[flang-commits] [flang] [flang][acc] Fix cache directive lowering for derived type designators (PR #176022)

via flang-commits flang-commits at lists.llvm.org
Wed Jan 14 11:49:41 PST 2026


https://github.com/khaki3 created https://github.com/llvm/llvm-project/pull/176022

This PR fixes the OpenACC `cache` directive to correctly handle derived type designators such as `data%array(i-4:i+4)`. Previously, the lowering would assert or silently fail because the implementation assumed all cache operands mapped directly to `hlfir.declare` operations.

Problem
-------

The original implementation had several issues:

1. Assertion failure: For derived type members, the symbol refers to the component definition in the type (e.g., `array`), not a variable with an `hlfir.declare`. The code asserted expecting an `hlfir.declare` for all symbols.

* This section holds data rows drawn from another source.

(** ** Scaling the cell size *)

Lemma energy_scaling (c k : R) (s : number) :
  c <> 0 -> k <> 0 ->
  let fb := fun cs : R => ndiv (nmul (Fin 0.02) (Fin 0.02)) (nmul (Fin cs) (Fin cs)) in
  nmul (nmul (fb (k * c)) (fb (k * c))) s
  = nmul (Fin (1 / k ^ 4)) (nmul (nmul (fb c) (fb c)) s).
Proof.
  intros Hc Hk fb. subst fb. cbv beta.
  assert (Hkc : k * c <> 0) by (apply Rmult_integral_contrapositive_currified; assumption).
  rewrite !fieldBrightness_finite by assumption.
  cbn [nmul].
  set (f := 0.02 * 0.02 / (c * c)).
  set (f' := 0.02 * 0.02 / (k * c * (k * c))).
  assert (K4 : 0 < k ^ 4).
  { replace (k ^ 4) with ((k * k) * (k * k)) by ring.
    assert (0 < k * k) by nra. nra. }
  assert (Ef : f' * f' = 1 / k ^ 4 * (f * f)).
  { unfold f, f'. field. split; assumption. }
  assert (Pf : 0 < f * f).
  { assert (f <> 0).
    { unfold f. apply Rmult_integral_contrapositive_currified; [lra | ].
      apply Rinv_neq_0_compat. nra. }
    nra. }
  assert (Pk : 0 < 1 / k ^ 4) by (apply Rdiv_lt_0_compat; lra).
  assert (Pf' : 0 < f' * f') by (rewrite Ef; nra).
  destruct s as [r | | | ].
  - cbn [nmul]. f_equal. rewrite Ef. ring.
  - cbn [nmul]. rewrite !(scale_inf_pos true) by assumption. reflexivity.
  - cbn [nmul]. rewrite !(scale_inf_pos false) by assumption. reflexivity.
  - reflexivity.
Qed.

Lemma sample9_shade_cell (ix : indexer) (gx gy ex ey mx my : number)
    (fEX fEY fEZ fMX fMY fMZ fPe fPm fCo : field)
    (k1 k2 : value -> value -> value -> value -> value -> value ->
             value -> value -> value -> Locals.t) (l : Locals.t) :
  sample9 ix gx gy ex ey mx my fEX fEY fEZ fMX fMY fMZ fPe fPm fCo k1 = Ok l ->
  exists eX eY eZ mX mY mZ pe pm co,
    l = k1 eX eY eZ mX mY mZ pe pm co /\
    sample9 ix gx gy ex ey mx my fEX fEY fEZ fMX fMY fMZ fPe fPm fCo k2
    = Ok (k2 eX eY eZ mX mY mZ pe pm co).
Proof.
  intros E. apply sample9_Ok in E.
  destruct E as (eX & eY & eZ & mX & mY & mZ & pe & pm & co & E).
  exists eX, eY, eZ, mX, mY, mZ, pe, pm, co. split; [tauto | ].
  apply sample9_Ok. exists eX, eY, eZ, mX, mY, mZ, pe, pm, co.
  repeat split; tauto.
Qed.
(** ** HTTPClient.get_kwargs *)

Definition unknown_version : exn :=
  TypeError "unknown API version; base kwarg must be specified.".

(** The choice of [base] (the [if]/[elif] chain on [version]): the base and
    the dict after the [pop]. *)
Definition pop_base (version : pyval) (kwargs : gmap string pyval)
  : result (pyval * gmap string pyval) :=
  if py_eq_str version "v1" then
    Ok (Dict.pop_default kwargs "base" (PStr "/api"))
  else
    ext ← py_startswith version "extensions/";
    if ext : bool then
      Ok (Dict.pop_default kwargs "base" (PStr "/apis"))
    else
      bat ← py_startswith version "batch/";
      if bat : bool then
        Ok (Dict.pop_default kwargs "base" (PStr "/apis"))
      else
        if negb (Dict.contains kwargs "base") then Raise unknown_version
        else Dict.pop kwargs "base".

(** [bits.extend([name, kwargs.pop(key)])] when [key] is in [kwargs]. *)
Definition extend_bits (key name : string)
    (st : list pyval * gmap string pyval)
  : result (list pyval * gmap string pyval) :=
  let '(bits, kwargs) := st in
  if Dict.contains kwargs key then
    '(v, kwargs) ← Dict.pop kwargs key;
    Ok ((bits ++ [PStr name; v])%list, kwargs)
  else Ok (bits, kwargs).

(** [get_kwargs(self, **kwargs)]. [self_url] is the string [self.url]; the
    dict [kwargs] is the one Python builds for the call, so nothing else
    sees the [pop]s. *)
Definition get_kwargs (self_url : string) (kwargs : gmap string pyval)
  : result (gmap string pyval) :=
  let '(version, kwargs) := Dict.pop_default kwargs "version" (PStr "v1") in
  '(base, kwargs) ← pop_base version kwargs;
  let bits := [base; version] in
  '(bits, kwargs) ← extend_bits "namespace" "namespaces" (bits, kwargs);
  '(bits, kwargs) ← extend_bits "pods" "pods" (bits, kwargs);
  let url := Dict.get kwargs "url" (PStr "") in
  slash ← py_startswith url "/";
  url ← (if slash : bool then py_drop1 url else Ok url);
  let bits := (bits ++ [url])%list in
  path ← posixpath.join bits;
  Ok (<["url" := PStr (self_url +:+ path)]> kwargs).

(** The [url] entry of a resolved dict. *)
Definition url_of (r : result (gmap string pyval)) : option pyval :=
  match r with
  | Ok kw => kw !! "url"
  | Raise _ => None
  end.

(** ** requests: case-insensitive headers, responses, sessions *)

(** [requests.structures.CaseInsensitiveDict] with string values: the
    entries are kept under the lower-cased name (the spelling of the name as
    it was last set is not kept). *)
Module CaseInsensitiveDict.

Definition setitem (k v : string) (d : gmap string string)
  : gmap string string := <[Str.lower k := v]> d.

Definition getitem (d : gmap string string) (k : string) : result string :=
  match d !! Str.lower k with
  | Some v => Ok v
  | None => Raise (KeyError k)
  end.

Definition lookup (d : gmap string string) (k : string) : option string :=
  d !! Str.lower k.

End CaseInsensitiveDict.

(** What [raise_for_status] reads of a [requests.Response]: the status code,
    the headers, and the outcome of the [json()] accessor, which is the
    decoded body, or [None] when the body does not decode and [json()]
    raises a [ValueError]. *)
Record Response : Type := {
  status_code : Z;
  resp_headers : gmap string string;
  resp_json : option pyjson
}.

(** [resp.raise_for_status()] of requests: an error for the codes 400 to
    599, nothing otherwise. *)
Definition Response_raise_for_status (resp : Response) : result unit :=
  if ((400 <=? status_code resp) && (status_code resp <? 600))%bool
  then Raise (RequestsHTTPError (status_code resp))
  else Ok tt.

(** [resp.json()]; the message of the error is the one of the decoder of
    Python 2. *)
Definition Response_json (resp : Response) : result pyjson :=
  match resp_json resp with
  | Some v => Ok v
  | None => Raise (ValueError "No JSON object could be decoded")
  end.

(** [payload[k]] for a string [k] on a decoded JSON value: only a dict can
    be indexed by a string. *)
Definition json_getitem (payload : pyjson) (k : string) : result pyjson :=
  match payload with
  | JDict d => Dict.getitem d k
  | JList _ => Raise (TypeError "list indices must be integers or slices, not str")
  | JStr _ => Raise (TypeError "string indices must be integers")
  | JNone | JBool _ | JNumber _ => Raise (TypeError "object is not subscriptable")
  end.

(** [v == s] for a string literal [s] on a decoded JSON value. *)
Definition json_eq_str (v : pyjson) (s : string) : bool :=
  match v with
  | JStr t => String.eqb t s
  | _ => false
  end.

(** ** HTTPClient.raise_for_status *)

(** The body of the [except Exception] clause: [original] is the exception
    being handled, which the bare [raise] raises again. An exception raised
    by one of the steps before it leaves the clause in its place. *)
Definition translate_error (resp : Response) (original : exn) : result unit :=
  ctype ← CaseInsensitiveDict.getitem (resp_headers resp) "content-type";
  if String.eqb ctype "application/json" then
    payload ← Response_json resp;
    kind ← json_getitem payload "kind";
    if json_eq_str kind "Status" then
      message ← json_getitem payload "message";
      Raise (HTTPError message)
    else Raise original
  else Raise original.
(** C10. In every state that the messages page reaches, from a mount on a
    storage manager that has no conversation to give back, through sending,
    deleting, selecting and typing, every message of every conversation of
    the list carries the identifier of its conversation. *)
Theorem conversations_consistent (storage : Storage.API)
    (MOCK_USERS : list MessagesPage.MockUser) (w : World MessagesPage.State) :
  MessagesPage.reachable storage MOCK_USERS w ->
  MessagesPage.allConsistent (MessagesPage.conversations (ui w)).
Proof.
  intros Hr. induction Hr as [y Hnone|w ev Hr IH].
  - unfold execM, MessagesPage.loadConversations. rewrite bind_liftSys. simpl.
    unfold MessagesPage.holdsNoConversations, resultM in Hnone.
    destruct (Storage.get storage "conversations" y) as [[saved|e] y0] eqn:Hget;
      simpl in *; [|constructor].
    assert (Hdef :
      MessagesPage.allConsistent
        (MessagesPage.conversations
           (ui (snd ((let* defaults := liftSys (MessagesPage.defaultConversations MOCK_USERS) in
                    liftSys (Storage.set storage "conversations" (VConversations defaults) None);;
                    MessagesPage.setConversations defaults;;
                    MessagesPage.setSelectedConversation (head defaults))
                   (mkWorld y0 MessagesPage.initial [])))))).
    { rewrite bind_liftSys. simpl. unfold MessagesPage.defaultConversations.
      destruct (defaults_consistent
                  (take 5 (filter (fun u => MessagesPage.id u <> "support") MOCK_USERS)) 0 y0)
        as (defaults & y' & Hrun & Hall).
      rewrite Hrun. rewrite bind_liftSys. simpl.
      destruct (Storage.set storage "conversations" _ None y') as [[[]|e] y'']; simpl.
      - exact Hall.
      - constructor. }
    destruct saved as [[s|p|[|c l]]|]; try exact Hdef.
    exfalso. by eapply Hnone.
  - destruct ev as [|conversationId|i|x].
    + (* Send *)
      simpl MessagesPage.handle. unfold execM.
      destruct (MessagesPage.selectedConversation (ui w)) as [selected|] eqn:Hsel.
      2:{ rewrite send_message_idle by (right; exact Hsel). exact IH. }
      destruct (Js.trim (MessagesPage.messageInput (ui w))) eqn:Hin.
      { rewrite send_message_idle by (left; exact Hin). exact IH. }
      assert (Hne : Js.trim (MessagesPage.messageInput (ui w)) <> "") by (rewrite Hin; done).
      destruct (send_run storage w selected Hne Hsel) as (updated & y1 & Hall & _ & Hrun).
      rewrite Hrun. rewrite bind_liftSys. simpl.
      assert (Hup : MessagesPage.allConsistent updated).
      { eapply sent_consistent; [|exact Hall|exact IH]. reflexivity. }
      destruct (Storage.set storage "conversations" _ None y1) as [[[]|e] y2]; simpl.
      * exact Hup.
      * exact Hup.
    + (* Delete *)
      simpl MessagesPage.handle. destruct w as [y [convs sel input] cs]. simpl in IH.
      unfold execM, MessagesPage.handleDeleteConversation. rewrite bind_getUi. simpl.
      unfold MessagesPage.setConversations. rewrite bind_setUi. simpl.
      rewrite bind_liftSys. simpl.
      assert (Hf : MessagesPage.allConsistent
                (filter (fun c => Conversation.id c <> conversationId) convs))
        by (apply Forall_forall; intros c [_ Hc]%list_elem_of_filter;
            revert c Hc; apply Forall_forall, IH).
      destruct (Storage.set storage "conversations" _ None y) as [[[]|e] y2]; simpl;
        [|exact Hf].
      destruct sel as [selected|]; [|exact Hf].
      destruct (String.eqb _ _); exact Hf.
    + (* Select *)
      destruct w as [y [convs sel input] cs]. simpl in *.
      unfold execM. rewrite bind_getUi. simpl.
      destruct (convs !! i); exact IH.
    + (* Input *)
      destruct w as [y [convs sel input] cs]. exact IH.
Qed.

(** ** The properties on the sample runs *)

Lemma logout_clears_storage_witness :
  Js.startsWith "loveinthecity_userSession" "loveinthecity_" = true
  /\ localStorage (sys Demo.appLoggedIn) !! "loveinthecity_userSession" <> None
  /\ localStorage (sys Demo.appLoggedIn) !! "funloves_token" <> None
  /\ localStorage (sys (execM (App.handleLogout StorageManager.getInstance)
                          Demo.appLoggedIn))
       !! "loveinthecity_userSession" = None
  /\ localStorage (sys (execM (App.handleLogout StorageManager.getInstance)
                          Demo.appLoggedIn))
       !! "funloves_token" = None.
Proof.
  pose proof (logout_clears_storage Demo.appLoggedIn) as (_ & Hprefix & Htoken & _).
  split; [reflexivity|]. split; [vm_compute; discriminate|].
  split; [vm_compute; discriminate|]. split.
  - apply Hprefix. reflexivity.
  - exact Htoken.
Defined.


Lemma login_blank_field_rejected_witness :
  (Js.trim "   " = "" \/ Js.trim "testpass123" = "")
  /\ LoginPage.handleLogin Demo.storage Demo.onLogin Demo.blankForm
     = (Ok tt,
        mkWorld Demo.sys0
          (LoginPage.mkState "   " "testpass123" LoginPage.MSG_PHONE false) []).
Proof.
  assert (H : Js.trim "   " = "" \/ Js.trim "testpass123" = "") by (left; reflexivity).
  split; [exact H|].
  exact (proj1 (login_blank_field_rejected Demo.storage Demo.onLogin Demo.blankForm H)).
Defined.

Lemma login_creates_session_witness :
  Js.trim "1234567890" <> "" /\ Js.trim "testpass123" <> ""
  /\ localStorage Demo.sysLoggedIn !! "loveinthecity_userSession"
     = Some (Item (mkItem
          (VSession (UserSession.mk "user_k3j9x0q1z" "1234567890" true
                       (Js.toISOString 1700000000000) 1700000000001))
          (Some 86400000))).
Proof.
  assert (H1 : Js.trim "1234567890" <> "") by (vm_compute; discriminate).
  assert (H2 : Js.trim "testpass123" <> "") by (vm_compute; discriminate).
  split; [exact H1|]. split; [exact H2|].
  destruct (login_creates_session Demo.onLogin Demo.loginForm H1 H2)
    as (w1 & Hrun & Hls & _).
  unfold Demo.sysLoggedIn, execM, Demo.storage. rewrite Hrun.
  unfold tryCatch, liftSys, Demo.onLogin. simpl.
  rewrite lookup_insert_ne by discriminate. exact Hls.
Defined.

Lemma login_default_profile_witness :
  Js.trim "1234567890" <> "" /\ Js.trim "testpass123" <> ""
  /\ resultM (StorageManager.get "userProfile") Demo.sys0 = Ok None
  /\ localStorage Demo.sysLoggedIn !! "loveinthecity_userProfile"
     = Some (Item (mkItem
          (VProfile (UserProfile.mk "user_k3j9x0q1z" "User" 25
                       "https://api.dicebear.com/7.x/avataaars/svg?seed=1234567890"
                       false 0 0 0))
          None)).
Proof.
  assert (H1 : Js.trim "1234567890" <> "") by (vm_compute; discriminate).
  assert (H2 : Js.trim "testpass123" <> "") by (vm_compute; discriminate).
  assert (H3 : resultM (StorageManager.get "userProfile") Demo.sys0 = Ok None)
    by reflexivity.
  split; [exact H1|]. split; [exact H2|]. split; [exact H3|].
  destruct (login_default_profile Demo.onLogin Demo.loginForm H1 H2)
    as (w1 & Hrun & Hnew & _).
  destruct (Hnew H3) as (Hls & _).
  unfold Demo.sysLoggedIn, execM, Demo.storage. rewrite Hrun.
  unfold tryCatch, liftSys, Demo.onLogin. simpl.
  rewrite lookup_insert_ne by discriminate. exact Hls.
Defined.

Lemma mount_session_check_witness :
  (2 <= 2)%nat
  /\ App.isAuthenticated (ui Demo.appLoggedIn) = true
  /\ App.isAuthenticated (ui (App.mount Demo.storage 2 Demo.sys0 0)) = false.
Proof.
  assert (Hf : (2 <= 2)%nat) by lia.
  split; [exact Hf|]. split.
  - apply (mount_session_check Demo.storage 2%nat (App.reload Demo.sysLoggedIn) 0%nat Hf).
    exists (UserSession.mk "user_k3j9x0q1z" "1234567890" true
              (Js.toISOString 1700000000000) 1700000000001).
    split; reflexivity.
  - apply (mount_session_check Demo.storage 2%nat Demo.sys0 0%nat Hf). reflexivity.
Defined.

Lemma login_exception_caught_witness :
  fst (LoginPage.handleLogin_try Demo.storage Demo.failingOnLogin
         "1234567890" "testpass123"
         (mkWorld Demo.sys0 (LoginPage.mkState "1234567890" "testpass123" "" true) []))
  = Throw "onLogin failed"
  /\ resultM (LoginPage.handleLogin Demo.storage Demo.failingOnLogin) Demo.loginForm
     = Ok tt
  /\ LoginPage.error
       (ui (execM (LoginPage.handleLogin Demo.storage Demo.failingOnLogin) Demo.loginForm))
     = LoginPage.MSG_FAILED
  /\ LoginPage.loading
       (ui (execM (LoginPage.handleLogin Demo.storage Demo.failingOnLogin) Demo.loginForm))
     = false.
Proof.
  destruct (login_exception_caught Demo.storage Demo.failingOnLogin Demo.loginForm)
    as (Hok & Hcatch).
  assert (Hthrow :
    fst (LoginPage.handleLogin_try Demo.storage Demo.failingOnLogin
           "1234567890" "testpass123"
           (mkWorld Demo.sys0 (LoginPage.mkState "1234567890" "testpass123" "" true) []))
    = Throw "onLogin failed") by (vm_compute; reflexivity).
  split; [exact Hthrow|]. split; [exact Hok|].
  destruct (Hcatch "onLogin failed"
              (snd (LoginPage.handleLogin_try Demo.storage Demo.failingOnLogin
                      "1234567890" "testpass123"
                      (mkWorld Demo.sys0
                         (LoginPage.mkState "1234567890" "testpass123" "" true) []))))
    as (Hrun & _).
  { rewrite <- Hthrow. apply surjective_pairing. }
  unfold execM. rewrite Hrun. split; reflexivity.
Defined.

Lemma send_message_witness :
  exists selected,
    Js.trim (MessagesPage.messageInput (ui Demo.messagesTyped)) <> ""
    /\ MessagesPage.selectedConversation (ui Demo.messagesTyped) = Some selected
    /\ exists updated,
         Forall2
           (MessagesPage.sent (clock (sys Demo.messagesTyped)) (Conversation.id selected)
              (Message.mk
                 ("msg_" +:+ pretty (clock (sys Demo.messagesTyped)
                                       (ticks (sys Demo.messagesTyped))))
                 (Conversation.id selected) "me"
                 (MessagesPage.messageInput (ui Demo.messagesTyped))
                 (clock (sys Demo.messagesTyped) (S (ticks (sys Demo.messagesTyped))))
                 true)
              (MessagesPage.messageInput (ui Demo.messagesTyped)))
           (MessagesPage.conversations (ui Demo.messagesTyped)) updated
         /\ MessagesPage.conversations (ui Demo.messagesSent) = updated
         /\ MessagesPage.messageInput (ui Demo.messagesSent) = ""
         /\ localStorage (sys Demo.messagesSent) !! "loveinthecity_conversations"
            = Some (Item (mkItem (VConversations updated) None)).
Proof.
  assert (H1 : Js.trim (MessagesPage.messageInput (ui Demo.messagesTyped)) <> "")
    by (vm_compute; discriminate).
  destruct (MessagesPage.selectedConversation (ui Demo.messagesTyped))
    as [selected|] eqn:Hsel; [|vm_compute in Hsel; discriminate].
  exists selected. split; [exact H1|]. split; [reflexivity|].
  destruct (proj1 (send_message Demo.storage Demo.messagesTyped) selected H1 Hsel)
    as (updated & y1 & Hall & _ & Hrun).
  specialize (Hrun _ eq_refl).
  exists updated. split; [exact Hall|].
  change Demo.messagesSent
    with (snd (MessagesPage.handleSendMessage Demo.storage Demo.messagesTyped)).
  rewrite Hrun. split; [reflexivity|]. split; [reflexivity|].
  apply lookup_insert_eq.
Defined.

2. DCE removal: Even after fixing the assertion, the `acc.cache` operation was being removed by Dead Code Elimination because:
   - The component symbol isn't in the symbol map (it's a type definition, not a variable)
   - Without proper rebinding, the cache result had no uses

3. Incorrect cache usage: Subsequent accesses like `data%array(i)` continued using the original variable instead of the cached reference.

Solution
--------

1. Use `info.addr` from `gatherDataOperandAddrAndBounds`: This properly handles derived type components by returning the address of the component, not requiring a symbol lookup.

2. Use function-level `StatementContext`: Prevents premature cleanup of generated operations.

3. Fallback base address resolution: When `info.addr` is null, fall back to `info.rawInput` or `genExprAddr()`.

4. Proper rebinding for both cases:
   - Simple variables: Rebind the symbol directly via `bindSymbol()`
   - Derived type components: Extract the `Component` reference from the designator and use `addComponentOverride()` so subsequent accesses use the cached value

Testing
-------

Added test cases for:
- `!$acc cache(data%array(i-4:i+4))` - derived type with array section
- `!$acc cache(readonly: data%array(i-4:i+4))` - readonly modifier
- `!$acc cache(obj%in%arr(i))` - nested derived type

All existing tests continue to pass.

Files Changed
-------------

- flang/lib/Lower/OpenACC.cpp - Fix cache directive lowering
- flang/test/Lower/OpenACC/acc-cache.f90 - Add derived type test cases

>From 6fcd943dc19d0047b7072bdc49d4acc7c9d20df1 Mon Sep 17 00:00:00 2001
From: Kazuaki Matsumura <kmatsumura at nvidia.com>
Date: Tue, 13 Jan 2026 16:04:22 -0800
Subject: [PATCH 1/2] [flang][acc] Fix cache directive lowering for derived
 type designators

Use info.addr from gatherDataOperandAddrAndBounds instead of looking up
the symbol's variable definition. This properly handles derived type
members like data%array(i-4:i+4).

Also skip symbol rebinding for array sections (when bounds is non-empty)
since we're caching a subset, not the whole symbol.
---
 flang/lib/Lower/OpenACC.cpp            | 35 ++++++------
 flang/test/Lower/OpenACC/acc-cache.f90 | 77 ++++++++++++++++++++++++++
 2 files changed, 96 insertions(+), 16 deletions(-)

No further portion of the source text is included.